Nouveau départ, nouvelle vie...
 
Ma connection internet suit... Mais pas l'installation de notre salle informatique... Ca prendra quelques jours, mais je ne vous oublie pas...
Pas de Bétises et à très vite...
 
Je vous embrasse...
 
Petite Sirène
 
 
2007/1/29

*



 

REVEILLE -TOI
 
 
Réveille-toi, c'est demain, cesse de rêver.
Le jour t'ouvre les bras, il t'apporte la joie.
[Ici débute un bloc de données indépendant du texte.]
(** X12. In a session that starts with an empty ledger and [max_turns >= 0],
    after any number of queries the ledger holds at most [2 * max_turns]
    entries: they are the last entries of the sequence the queries appended,
    query after query, each query appending its user entry first and then
    the entries of the branch it took; none of them is a system entry.  The
    session has made at most two model calls per query and handed the
    caller at least one fragment per query. *)
Theorem session_ledger_bounded `{Runtime} (self : QueryRouter) (cap : Z)
    (queries : list string) :
  (0 <= cap)%Z ->
  let w' := run_queries self queries (empty_world cap) in
  let ops := session_ops self queries (empty_world cap) in
  max_turns (memory w') = cap
  /\ length (messages (memory w')) <= Z.to_nat (2 * cap)
  /\ messages (memory w') = last_n (Z.to_nat (2 * cap)) (map turn_of ops)
  /\ omap asked ops = queries
  /\ Forall (fun m => msg_role m <> "system") (messages (memory w'))
  /\ length (llm_calls w') <= 2 * length queries
  /\ length queries <= length (yielded w').
Proof.
  intros Hcap w' ops.
  destruct (run_queries_ops self queries (empty_world cap)) as [Hops Hasked].
  fold w' in Hops. fold ops in Hops, Hasked.
  assert (Hmessages :
            messages (memory w') = last_n (Z.to_nat (2 * cap)) (map turn_of ops)).
  { rewrite Hops. apply (run_appends_messages cap [] ops Hcap). left. reflexivity. }
  split; [rewrite Hops; apply run_appends_max_turns |].
  split; [rewrite Hmessages, last_n_length; lia |].
  split; [exact Hmessages |].
  split; [exact Hasked |].
  split.
  { rewrite Hmessages. apply Forall_last_n, Forall_forall. intros m Hm.
    apply list_elem_of_fmap in Hm as (a & -> & _). destruct a; discriminate. }
  subst w'. clear Hops Hmessages Hasked ops.
  induction queries as [| query queries IH] using rev_ind; [cbn; lia |].
  rewrite run_queries_snoc, length_app. cbn [length].
  destruct (process_query_effects self query
              (run_queries self queries (empty_world cap)))
    as ((fragments & Hsome & Hout) & (calls & Hcalls & Hlog) & _).
  rewrite Hout, Hlog, !length_app.
  destruct fragments; [contradiction |]. cbn [length]. lia.
Qed.

Lemma session_ledger_bounded_witness :
  (0 <= 1)%Z
  /\ messages
       (memory
          (run_queries (H := test_runtime) answers_plainly
             [capital_query; weather_query] (empty_world 1)))
     = [user_message weather_query; assistant_message ""].
Proof.
  split; [lia |].
  destruct (session_ledger_bounded (H := test_runtime) answers_plainly 1
              [capital_query; weather_query])
    as (_ & _ & Hrecent & _); [lia |].
  rewrite Hrecent. vm_compute. reflexivity.
Defined.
Tes nuits de cauchemard sont loin derrière toi,
laisse entrer le soleil, il va tout effacer.
 
 
 
Frotte tes yeux encore tout endormis,
étire tes membres, puis sort de ta couche
le mois de mai a mis sa dernière touche
en peignant la nature avec minutie.
 
 
 
Des milliers de couleurs aux nuances pastel
sont là, dans le sous bois. La petite clochette
blanche se cache près de la violette.
Un immense jardin t'attend, il t'appelle.
 
 
 
Quitte donc ta maison, va dans l'herbe tendre
la pâquerette ouvre ses pétales au coeur d'or
enfouissant ta tristesse dans un bouton d'or
oublie donc ta rancoeur, rien ne sert d'attendre.
 
 
 
Laisse entrer la lumière dans ton coeur transi.
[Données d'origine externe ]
Lemma check_required_columns_raises_witness :
  (check_required_columns None
     (new_world [("A", frame_A); ("F", frame_full)] CalendarNotFound)).1
  = Raise (ValueError "All arrays must be of the same length").
Proof.
  apply (check_required_columns_raises None
           (new_world [("A", frame_A); ("F", frame_full)] CalendarNotFound)).
  exists "A", frame_A. split; [left | vm_compute; lia].
Defined.

Lemma check_missing_factor_exact_witness :
  (check_missing_factor None
     (new_world data_index_and_N CalendarNotFound)).1
  = Return (Some [("N", {| fr_missing_factor_col := false;
                           fr_missing_factor_data := true |})]).
Proof.
  apply (check_missing_factor_exact None
           (new_world data_index_and_N CalendarNotFound)).
  - elem_of_concrete.
  - intros k df Hin Hex. simpl in Hin. unfold data_index_and_N in Hin.
    apply elem_of_cons in Hin as [[= -> ->]|Hin]; [done|].
    in_singleton Hin. elem_of_concrete.
Defined.

Lemma check_missing_factor_raises_witness :
  (check_missing_factor None
     (new_world [("F", frame_full); ("Z", frame_Z)] CalendarNotFound)).1
  = Raise (KeyError "factor").
Proof.
  apply (check_missing_factor_raises None
           (new_world [("F", frame_full); ("Z", frame_Z)] CalendarNotFound)).
  exists "Z", frame_Z. split; [right; left|].
  split; [reflexivity | elem_of_concrete].
Defined.

Lemma check_large_step_changes_no_dates_witness :
  ∃ e, (check_large_step_changes None
          (new_world [("Y.csv", frame_csv)] CalendarNotFound)).1 = Raise e
       ∧ no_date_error e.
Proof.
  apply (check_large_step_changes_no_dates None
           (new_world [("Y.csv", frame_csv)] CalendarNotFound)).
  intros k df Hin. simpl in Hin. in_singleton Hin.
  intros [entries Hentries]. simpl in Hentries. discriminate.
Defined.

Lemma large_step_needs_consecutive_values_witness :
  max_abs_change [Fin 1; NaN; Fin 100] = NaN ∧
  flagged (new_checker []) frame_gap "close" = false.
Proof.
  apply (large_step_needs_consecutive_values (new_checker []) frame_gap
           "close" [Fin 1; NaN; Fin 100]); [reflexivity|].
  intros [|[|j]] p x; simpl; intros Hp Hx;
    [injection Hx as <-; by right | injection Hp as <-; by left
    | discriminate].
Defined.

Lemma large_step_after_zero_witness :
  flagged (new_checker []) frame_zero "close" = true.
Proof.
  apply (large_step_after_zero (new_checker []) frame_zero "close"
           [Fin 0; Fin 5] 0 0 5 0.5);
    [reflexivity | reflexivity | reflexivity | reflexivity | reflexivity |].
  intros H. vm_compute in H. discriminate.
Defined.

Lemma fallback_reports_relative_gaps_witness :
  (check_missing_trading_days None
     (new_world [("W", frame_W)] CalendarNotFound)).1 = Return None.
Proof.
  apply (fallback_reports_relative_gaps None
           (new_world [("W", frame_W)] CalendarNotFound) eq_refl).
  intros k df k' df' t Hin Hin' Ht. simpl in Hin, Hin'.
  in_singleton Hin. in_singleton Hin'. exact Ht.
Defined.

Lemma range_index_misses_calendar_witness :
  ∃ r row,
    (check_missing_trading_days None
       (new_world [("Y.csv", frame_csv)] (CalendarFile (january 2)))).1
    = Return (Some r) ∧
    ("Y.csv", row) ∈ r ∧
    dr_total_missing_days row = 2%nat ∧
    dr_coverage_ratio row = "0.00%".
Proof.
  apply (range_index_misses_calendar None
           (new_world [("Y.csv", frame_csv)] (CalendarFile (january 2)))
           (january 2) "Y.csv" frame_csv 3).
  - reflexivity.
  - discriminate.
  - elem_of_concrete.
  - left.
  - reflexivity.
  - intros t Ht. unfold january in Ht. simpl in Ht.
    repeat (apply elem_of_cons in Ht as [->|Ht]; [by vm_compute|]).
    by apply elem_of_nil in Ht.
Defined.

Lemma empty_selection_reports_nothing_witness :
  (run_check CheckRequiredColumns (Some (KeyList ["B"]))
     (new_world [("A", frame_A)] CalendarNotFound)).1 = Return None.
Proof.
  apply (empty_selection_reports_nothing CheckRequiredColumns
           (Some (KeyList ["B"]))
           (new_world [("A", frame_A)] CalendarNotFound)).
  reflexivity.
Defined.

Lemma check_data_summary_witness :
  check_data None (new_session [("X", frame_X)] CalendarNotFound)
  = (Return tt,
     with_output (new_session [("X", frame_X)] CalendarNotFound)
       [Logged NoLargeStepChanges; Logged ColumnsComplete;
        Logged FactorPresent; Logged CalendarFileNotFound;
        Logged CompleteCoverage;
        SummaryHeader 1; SummaryRule; ProblemFound CheckMissingData;
        Printed CheckMissingData
          [("X", {| mr_open := 0; mr_high := 0; mr_low := 0;
                    mr_close := 0; mr_volume := 2 |})]]).
Proof.
  apply (check_data_summary None
           (new_session [("X", frame_X)] CalendarNotFound)
           (results
              (Some [("X", {| mr_open := 0; mr_high := 0; mr_low := 0;
                              mr_close := 0; mr_volume := 2 |})])
              None None None None)).
  intros []; reflexivity.
Defined.

Lemma check_data_string_argument_witness :
  ∃ rest,
    output (check_data (Some (KeyString "AB"))
              (new_session [("AB", frame_full)] CalendarNotFound)).2
    = InstrumentsNotFound ["A"; "B"] :: rest.
Proof.
  apply (check_data_string_argument
           (new_session [("AB", frame_full)] CalendarNotFound) "AB").
  - discriminate.
  - intros k Hk. simpl in Hk. apply list_elem_of_singleton in Hk as ->.
    simpl. lia.
Defined.

Lemma init_csv_tables_witness :
  map fst (data example_csv_checker) = ["SH600000.csv"; "SZ000001.csv"] ∧
  (∀ f, f ∈ ["SH600000.csv"; "notes.txt"; "SZ000001.csv"] →
     endswith f ".csv" = true →
     ∃ df, read_csv example_env (path_join "data" f) = Ok df
           ∧ getitem (data example_csv_checker) f = Return df) ∧
  @nil DataFrame = [].
Proof.
  apply (init_csv_tables example_env "data" None "day" (Fin 0.5) (Fin 3) 0
           example_csv_checker []
           ["SH600000.csv"; "notes.txt"; "SZ000001.csv"]).
  - reflexivity.
  - discriminate.
  - reflexivity.
  - elem_of_concrete.
Defined.

Lemma init_csv_keys_keep_extension_witness :
  data_to_check (data example_csv_checker)
    (Some (KeyList ["SH600000"; "SZ000001"])) = [].
Proof.
  apply (init_csv_keys_keep_extension example_env "data" None "day"
           (Fin 0.5) (Fin 3) 0 example_csv_checker []).
  - reflexivity.
  - discriminate.
  - intros k Hk.
    repeat (apply elem_of_cons in Hk as [->|Hk]; [reflexivity|]).
    by apply elem_of_nil in Hk.
Defined.

Lemma init_qlib_tables_witness :
  ∃ instruments,
    list_instruments example_env "cn_data" "day" = Ok instruments ∧
    NoDup (map fst (data example_qlib_checker)) ∧
    (∀ k, k ∈ map fst (data example_qlib_checker) ↔ k ∈ instruments) ∧
    (∀ k df', (k, df') ∈ data example_qlib_checker →
       ∃ df, features example_env "cn_data" "day" k required_fields = Ok df
             ∧ df' = rename df) ∧
    (∃ k df, last instruments = Some k ∧
       features example_env "cn_data" "day" k required_fields = Ok df ∧
       [rename (provider_frame "SZ000001" required_fields)] = [rename df]).
Proof.
  apply (init_qlib_tables example_env None "cn_data" "day" (Fin 0.5) (Fin 3)
           0 example_qlib_checker
           [rename (provider_frame "SZ000001" required_fields)]);
    reflexivity.
Defined.

Lemma qlib_tables_pass_column_checks_witness :
  let w := {| self := example_qlib_checker; calendar := CalendarNotFound;
              logged := [] |} in
  (check_required_columns None w).1 = Return None ∧
  (∃ r, (check_missing_data None w).1 = Return r) ∧
  (∃ r, (check_missing_factor None w).1 = Return r).
Proof.
  apply (qlib_tables_pass_column_checks example_env None "cn_data" "day"
           (Fin 0.5) (Fin 3) 0 example_qlib_checker
           [rename (provider_frame "SZ000001" required_fields)] None
           {| self := example_qlib_checker; calendar := CalendarNotFound;
              logged := [] |}).
  - reflexivity.
  - reflexivity.
  - intros k df [= <-]. reflexivity.
  - reflexivity.
Defined.

(** ** Worked examples *)

(** "N" has an all-null factor and no open column: check_missing_data
    raises first, and check_data never gets to the required columns. *)
Example check_data_stops_at_first_raise :
  check_data None (new_session [("N", frame_null_factor)] CalendarNotFound)
  = (Raise (KeyError "open"),
     new_session [("N", frame_null_factor)] CalendarNotFound).
Proof. reflexivity. Qed.

(** A ticker given as one string selects the keys inside it, not the
    keys around it. *)
Example string_filter_example :
  map fst (data_to_check
             [("600", frame_full); ("SH600000.csv", frame_csv)]
             (Some (KeyString "SH600000")))
  = ["600"].
Proof. reflexivity. Qed.

Example excluded_example :
  excluded "SH000300.csv" = true ∧ excluded "SH600000" = false.
Proof. split; reflexivity. Qed.

Example init_no_source :
  init example_env None (Some "") "day" (Fin 0.5) (Fin 3) 0
  = Failed (AssertionError "One of csv_path or qlib_dir should be provided.").
Proof. reflexivity. Qed.

Example init_two_sources :
  init example_env (Some "data") (Some "cn_data") "day" (Fin 0.5) (Fin 3) 0
  = Failed
      (AssertionError "Only one of csv_path or qlib_dir should be provided.").
Proof. reflexivity. Qed.

Example init_not_a_directory :
  init example_env (Some "notes.txt") None "day" (Fin 0.5) (Fin 3) 0
  = Failed (AssertionError "notes.txt should be a directory.").
Proof. reflexivity. Qed.

Example init_no_instruments :
  init example_env None (Some "empty") "day" (Fin 0.5) (Fin 3) 0
  = Failed (UnboundLocalError "df").
Proof. reflexivity. Qed.

Example init_from_provider :
  init example_env None (Some "cn_data") "day" (Fin 0.5) (Fin 3) 0
  = Done (example_qlib_checker,
          [rename (provider_frame "SZ000001" required_fields)]).
Proof. reflexivity. Qed.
Elle atténue ta peine, allant vers l'oubli.
Va contempler la mer dansant sur la grève,
son incessant roulis te berçant sans trêve.
 
 
 
Emporte tes regrets au large, loin devant.
Envoie ton amour perdu au gré des vents.
Ils se chargent d'effacer de ta mémoire
tes nuits sans sommeil et tes jours de désespoir.
 
 
 
Réveille-toi, ouvre ta fenêtre, la vie
t'entraîne dans un tourbillon. Son incessant
ballet t'accompagne encore, vers l'infini,
là-haut vers le soleil, tu as bien tout ton temps.
 
 
 
Ton bonheur il est là, la nature est si belle
dans ses tonalités et couleurs d'arc-en-ciel
secoue tes souvenirs, ils sont la poussière
de larmes enfouies au fond de tes paupières.
 
 
 
Réveille-toi, c'est demain, cesse de pleurer,
la vie t'ouvre les bras et te permet d'aimer.
La lumière suffit pour éclairer ton chemin,
marche donc vers l'oubli, marche vers ton destin.